Snowy Egret, Melford’s latest working group, made its debut in 2012. The quintet comprises some of creative music’s most inventive and individual voices: trumpeter Ron Miles, guitarist Liberty Ellman, bassist Stomu Takeishi, and drummer Tyshawn Sorey. Melford’s spacious, contemplative, exploratory compositions have long attracted and almost demanded such forward-thinking artists. Her past ensembles have included Be Bread, with Cuong Vu, Ben Goldberg, Brandon Ross, Stomu Takeishi, and Matt Wilson; The Same River, Twice, with Dave Douglas, Chris Speed, Erik Friedlander, and Michael Sarin; Crush, with Takeishi, Vu, and Kenny Wolleson.

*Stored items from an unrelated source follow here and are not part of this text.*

Definition abs_op (o : list_op) a : option lists_t :=
  match o with
  | Op_INIT_LIST_HEAD p => a ← take_free p a; Some (put p [] a)
  | Op_list_add x q => a ← take_free x a; l ← lists a !! q; Some (put q (x :: l) a)
  | Op_list_add_tail x q => a ← take_free x a; l ← lists a !! q; Some (put q (l ++ [x]) a)
  | Op_list_del x => a ← take_out x a; Some (Lists (lists a) (x :: loose a))
  | Op_list_replace_init p q => a ← take_free q a; l ← lists a !! p; Some (put p [] (put q l a))
  | Op_list_del_init x => a ← take_out x a; Some (put x [] a)
  | Op_list_move x q => a ← take_out x a; l ← lists a !! q; Some (put q (x :: l) a)
  | Op_list_move_tail x q => a ← take_out x a; l ← lists a !! q; Some (put q (l ++ [x]) a)
  | Op_list_rotate_left q =>
      l ← lists a !! q; Some (match l with [] => a | x :: l => put q (l ++ [x]) a end)
  | Op_list_cut_position p q e =>
      a ← take_free p a;
      l ← lists a !! q;
      if decide (e = q) then (match l with [] => None | _ => Some (put p [] a) end)
      else if decide (e ∈ l) then let '(u, w) := cut_after e l in Some (put p u (put q w a))
      else None
  | Op_list_splice p q => '(l, l') ← both p q a; Some (drop_head p l (put q (l ++ l') a))
  | Op_list_splice_tail p q => '(l, l') ← both p q a; Some (drop_head p l (put q (l' ++ l) a))
  | Op_list_splice_init p q => '(l, l') ← both p q a; Some (put p [] (put q (l ++ l') a))
  | Op_list_splice_tail_init p q => '(l, l') ← both p q a; Some (put p [] (put q (l' ++ l) a))
  end.

End Abstract.

Section Refine.
Implicit Types (h : lheap) (a : lists_t) (p q x e : Z) (l : list Z) (m : gmap Z (list Z)).

Lemma filter_ne_id x l : x ∉ l -> filter (.≠ x) l = l.
Proof.
  intros H. induction l as [|y l IH]; [done|]. apply not_elem_of_cons in H as [H1 H2].
  rewrite filter_cons_True by done. by rewrite IH.
Qed.
Lemma filter_ne_mid x l1 l2 : NoDup (l1 ++ x :: l2) -> filter (.≠ x) (l1 ++ x :: l2) = l1 ++ l2.
Proof.
  intros [H1 H2]%nodup_mid. rewrite filter_app, filter_cons_False by naive_solver. by rewrite !filter_ne_id.
Qed.
Lemma filter_ne_perm x l : NoDup l -> x ∈ l -> l ≡ₚ x :: filter (.≠ x) l.
Proof. intros N (l1 & l2 & ->)%list_elem_of_split. rewrite filter_ne_mid by done. solve_Permutation. Qed.

Lemma focus m q l : m !! q = Some l -> m = <[q := l]> (delete q m).
Proof. intros H. by rewrite insert_delete_id. Qed.
Lemma put_focus q l' a :
  put q l' a = Lists (<[q := l']> (delete q (lists a))) (loose a).
Proof. unfold put. by rewrite insert_delete_eq. Qed.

Melford also currently is one-third of the collective Trio M with bassist Mark Dresser and drummer Matt Wilson; their most recent CD, The Guest House, was one of 2012’s most acclaimed releases. She also performs in the duo ::Dialogue:: with clarinetist Ben Goldberg and will release her first solo album in October 2013, a collection of work inspired by the paintings of the late visual artist Don Reich.

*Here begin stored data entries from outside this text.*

(** The fields of the heads [H] and of the nodes [X]; what an operation on them
    may change. *)
Definition fields (H X : list Z) : list field := (FFirst <$> H) ++ (FNext <$> X).
Definition htouched (H X : list Z) m m' : Prop :=
  (forall p, is_Some (hnodes m' !! p) <-> is_Some (hnodes m !! p)) /\
  (forall f, is_Some (fval m' f) <-> is_Some (fval m f)) /\
  (forall f, f ∉ fields H X -> fval m' f = fval m f) /\ (forall x, x ∉ X -> fprev m' x = fprev m x).

Lemma htouched_refl H X m : htouched H X m m.
Proof. done. Qed.
Lemma htouched_trans H X m m1 m2 : htouched H X m m1 -> htouched H X m1 m2 -> htouched H X m m2.
Proof.
  intros (A1 & A2 & A3 & A4) (B1 & B2 & B3 & B4). split_and!.
  - intros p. by rewrite B1.
  - intros f. by rewrite B2.
  - intros f Hf. by rewrite B3, A3.
  - intros x Hx. by rewrite B4, A4.
Qed.
Lemma htouched_val H X m f v : is_Some (fval m f) -> f ∈ fields H X -> htouched H X m (upd_val f v m).
Proof.
  intros Hs Hf. split_and!.
  - intros p. apply node_upd_val.
  - intros g. by apply field_upd_val.
  - intros g Hg. apply fval_upd_ne. by intros ->.
  - intros x _. apply fprev_upd_val.
Qed.
Lemma htouched_pprev H X m n f : n ∈ X -> htouched H X m (upd_pprev n f m).
Proof.
  intros Hn. split_and!.
  - intros p. apply node_upd_pprev.
  - intros g. by rewrite fval_upd_pprev.
  - intros g _. apply fval_upd_pprev.
  - intros x Hx. apply fprev_upd_ne. by intros ->.
Qed.
Lemma hchain_touched H X m m' q l :
  htouched H X m m' -> q ∉ H -> (forall x, x ∈ l -> x ∉ X) -> hchain m q l -> hchain m' q l.
Proof.
  intros (_ & _ & T1 & T2) Hq HX. apply hlinks_ext.
  - intros f Hf. apply T1. intros [Hf'|Hf']%elem_of_app; apply list_elem_of_fmap in Hf' as (p & -> & Hp).
    + apply elem_of_cons in Hf as [[= ->]|Hf]; [done|]. by apply list_elem_of_fmap in Hf as (? & ? & ?).
    + apply elem_of_cons in Hf as [|Hf]; [done|]. apply list_elem_of_fmap in Hf as (? & [= ->] & ?). by eapply HX.
  - intros x Hx Hx0. apply T2, HX. apply elem_of_app in Hx as [?|?%list_elem_of_singleton]; done.
Qed.
End HLinks.

(** ** A table of chains *)

(** The nodes of each head, and the nodes on no chain. *)
Record htable_t : Type := HTable { chains : gmap Z (list Z); spare : list Z }.

Definition chain_nodes (T : gmap Z (list Z)) : list Z := map_to_list T ≫= snd.

Record hrepr (m : hheap) (a : htable_t) : Prop := {
  hr_nodup : NoDup (NULL :: spare a ++ chain_nodes (chains a));
  hr_nodes : forall p, is_Some (hnodes m !! p) <-> p ∈ spare a ++ chain_nodes (chains a);
  hr_heads : forall q, is_Some (hheads m !! q) <-> is_Some (chains a !! q);
  hr_chains : forall q l, chains a !! q = Some l -> hchain m q l
}.

Section HRepr.
Implicit Types (m : hheap) (f g : field) (n p q v x : Z) (l k t : list Z) (s : list field) (T : gmap Z (list Z)).

Lemma chain_nodes_insert T q l : T !! q = None -> chain_nodes (<[q := l]> T) ≡ₚ l ++ chain_nodes T.
Proof. intros H. unfold chain_nodes. by rewrite map_to_list_insert. Qed.
Lemma chain_nodes_in T q l p : T !! q = Some l -> p ∈ l -> p ∈ chain_nodes T.
Proof.
  intros H Hp. apply list_elem_of_bind. exists (q, l). split; [done|]. by apply elem_of_map_to_list.
Qed.

Lemma hrepr_step m m' T T0 T' k k' H X :
  hrepr m (HTable T k) -> htouched H X m m' ->
  k ++ chain_nodes T ≡ₚ X ++ chain_nodes T0 -> k' ++ chain_nodes T' ≡ₚ X ++ chain_nodes T0 ->
  (forall q l, T0 !! q = Some l -> T !! q = Some l /\ q ∉ H) ->
  (forall q, is_Some (T' !! q) <-> is_Some (T !! q)) ->
  (forall q l, T' !! q = Some l -> hchain m' q l \/ T0 !! q = Some l) ->
  hrepr m' (HTable T' k').
Proof.
  intros [R1 R2 R3 R4] Ht E E' HT0 Hd HT'. cbn in *. rewrite E in R1. setoid_rewrite E in R2.
  pose proof Ht as (N1 & N2 & _). split; cbn.
  - by rewrite E'.
  - intros p. rewrite E', N1. apply R2.
  - intros q. rewrite Hd, <- R3. apply (N2 (FFirst q)).
  - intros q l Hq. apply HT' in Hq as [Hq|Hq]; [done|]. destruct (HT0 _ _ Hq) as [Hq' Hn].
    apply (hchain_touched H X m); [done..| |by apply R4]. intros x Hx HX.
    apply NoDup_cons in R1 as [_ (_ & R1 & _)%NoDup_app]. apply (R1 x HX). by eapply chain_nodes_in.
Qed.

(** One chain changed, nodes passing between it and the spare ones. *)
Lemma hrepr_put m m' T q l l' k k' :
  T !! q = None -> hrepr m (HTable (<[q := l]> T) k) -> htouched [q] (k ++ l) m m' ->
  k' ++ l' ≡ₚ k ++ l -> hchain m' q l' -> hrepr m' (HTable (<[q := l']> T) k').
Proof.
  intros Hq R Ht E Hc. eapply (hrepr_step m m' _ T _ k k' [q] (k ++ l)); [done..| | | | |].
  - rewrite chain_nodes_insert by done. solve_Permutation.
  - rewrite chain_nodes_insert, (assoc_L (++)), E by done. done.
  - intros q' l0 H. rewrite lookup_insert_ne by congruence. split; [done|].
    intros ->%list_elem_of_singleton. congruence.
  - intros q'. rewrite !lookup_insert_is_Some. naive_solver.
  - intros q' l0 H. apply lookup_insert_Some in H as [[<- <-]|[_ H]]; [by left|by right].
Qed.

(** A chain of a represented table opened at the field [f]. *)
Record hopened m k T q l1 l2 (s : list field) f v t : Prop := {
  ho_left : Forall2 (hlink m) s l1;
  ho_mid : hlink m f v;
  ho_right : Forall2 (hlink m) (FNext <$> l2) t;
  ho_field : is_Some (fval m f) /\ f ∉ s /\ f ∉ (FNext <$> l2) /\ f ∈ fields [q] l1;
  ho_v : (v <> NULL -> is_Some (hnodes m !! v)) /\ (v <> NULL -> v ∈ l2) /\ v ∉ l1 /\ (v <> NULL -> v ∉ t);
  ho_free : forall x, x ∈ k -> is_Some (hnodes m !! x) /\ x <> NULL /\
    (x ∉ l1 /\ x ∉ l2) /\ (x <> v /\ FNext x <> f /\ FNext x ∉ s /\ x ∉ t)
}.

Melford’s musical evolution has long run in parallel with her spiritual search, a personal journey that has led her to Aikido, Siddha Yoga, and the wisdom traditions of the Huichol people of Mexico’s central highlands. Sonically, that quest is expressed via her wide-ranging palette, which expands from the piano to the harmonium and electronic keyboards or to amplifying barely audible sounds in the piano’s interior. Her playing can build from the blissful and lyrical to the intense and angular, with accents from Indian, African, Cuban and Middle Eastern musics or the cerebral abstraction of European and American jazz and classical experimentalism.

While Melford’s music continually reaches toward a state of transcendence, it still remains deeply rooted in the blues traditions she heard growing up in the Chicago area. In 1978, she first encountered violinist Leroy Jenkins, her introduction to the AACM, whose boundary-free, adventurous approach to jazz remains an influence. She would go on to study with Jenkins, together forming the collective trio Equal Interest with multi­reedist Joseph Jarman in 1997.

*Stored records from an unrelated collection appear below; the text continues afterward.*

Definition list_for_each : prog (lheap * V) unit :=
  pos ← on_heap (get_next head); for_each_from 0 head body (fun pos _ => get_next pos) fuel pos.
Definition list_for_each_prev : prog (lheap * V) unit :=
  pos ← on_heap (get_prev head); for_each_from 0 head body (fun pos _ => get_prev pos) fuel pos.
Definition list_for_each_safe : prog (lheap * V) unit :=
  pos ← on_heap (get_next head); n ← on_heap (get_next pos); safe_from 0 head body get_next fuel pos n.
Definition list_for_each_prev_safe : prog (lheap * V) unit :=
  pos ← on_heap (get_prev head); n ← on_heap (get_prev pos); safe_from 0 head body get_prev fuel pos n.
End Nodes.

Section Entries.
Context {V : Type} (member head : Z) (body : Z -> prog (lheap * V) bool) (fuel : nat).

Definition list_for_each_entry_from (pos : Z) : prog (lheap * V) unit :=
  for_each_from member head body list_next_entry fuel pos.
Definition list_for_each_entry_continue (pos : Z) : prog (lheap * V) unit :=
  pos ← on_heap (list_next_entry pos member); for_each_from member head body list_next_entry fuel pos.
Definition list_for_each_entry_continue_reverse (pos : Z) : prog (lheap * V) unit :=
  pos ← on_heap (list_prev_entry pos member); for_each_from member head body list_prev_entry fuel pos.
Definition list_for_each_entry_safe_from (pos : Z) : prog (lheap * V) unit :=
  n ← on_heap (list_next_entry pos member); for_each_safe_from member head body fuel pos n.
Definition list_for_each_entry_safe_continue (pos : Z) : prog (lheap * V) unit :=
  pos ← on_heap (list_next_entry pos member);
  n ← on_heap (list_next_entry pos member);
  for_each_safe_from member head body fuel pos n.
Definition list_for_each_entry_safe_reverse : prog (lheap * V) unit :=
  pos ← on_heap (list_last_entry head member);
  n ← on_heap (list_prev_entry pos member);
  safe_from member head body (fun n => list_prev_entry n member) fuel pos n.
End Entries.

Melford moved to the east coast in 1982 and began performing in New York City’s thriving Downtown scene, making her recorded debut as a leader in 1990; she has since released more than twenty albums as a leader or co-leader and appeared on more than 40 releases as a side-person. In 2000, she spent a year in North India on a Fulbright scholarship, immersing herself in the region’s classical, devotional, and folk music. Melford relocated to the west coast in 2004, joining the faculty of the University of California, Berkeley as an associate professor of contemporary improvised music. There, she engages students in the theory and practice of improvisation, employing diverse creative strategies.

Her work has earned Melford some of the highest accolades in her field. In 2013 alone, she was named a Guggenheim Fellow and received the Doris Duke Charitable Foundation’s Performing Artist Award and a Doris Duke Residency to Build Demand for the Arts for her efforts to re-imagine the jazz program at San Francisco’s Yerba Buena Center for the Arts. She was also the winner of the 2012 Alpert Award in the Arts for Music. She has been honored numerous times in DownBeat’s Critics Poll since 1991 and was nominated by the Jazz Journalists Association as Pianist of the Year in 2008 and 2009 and Composer of the Year in 2004.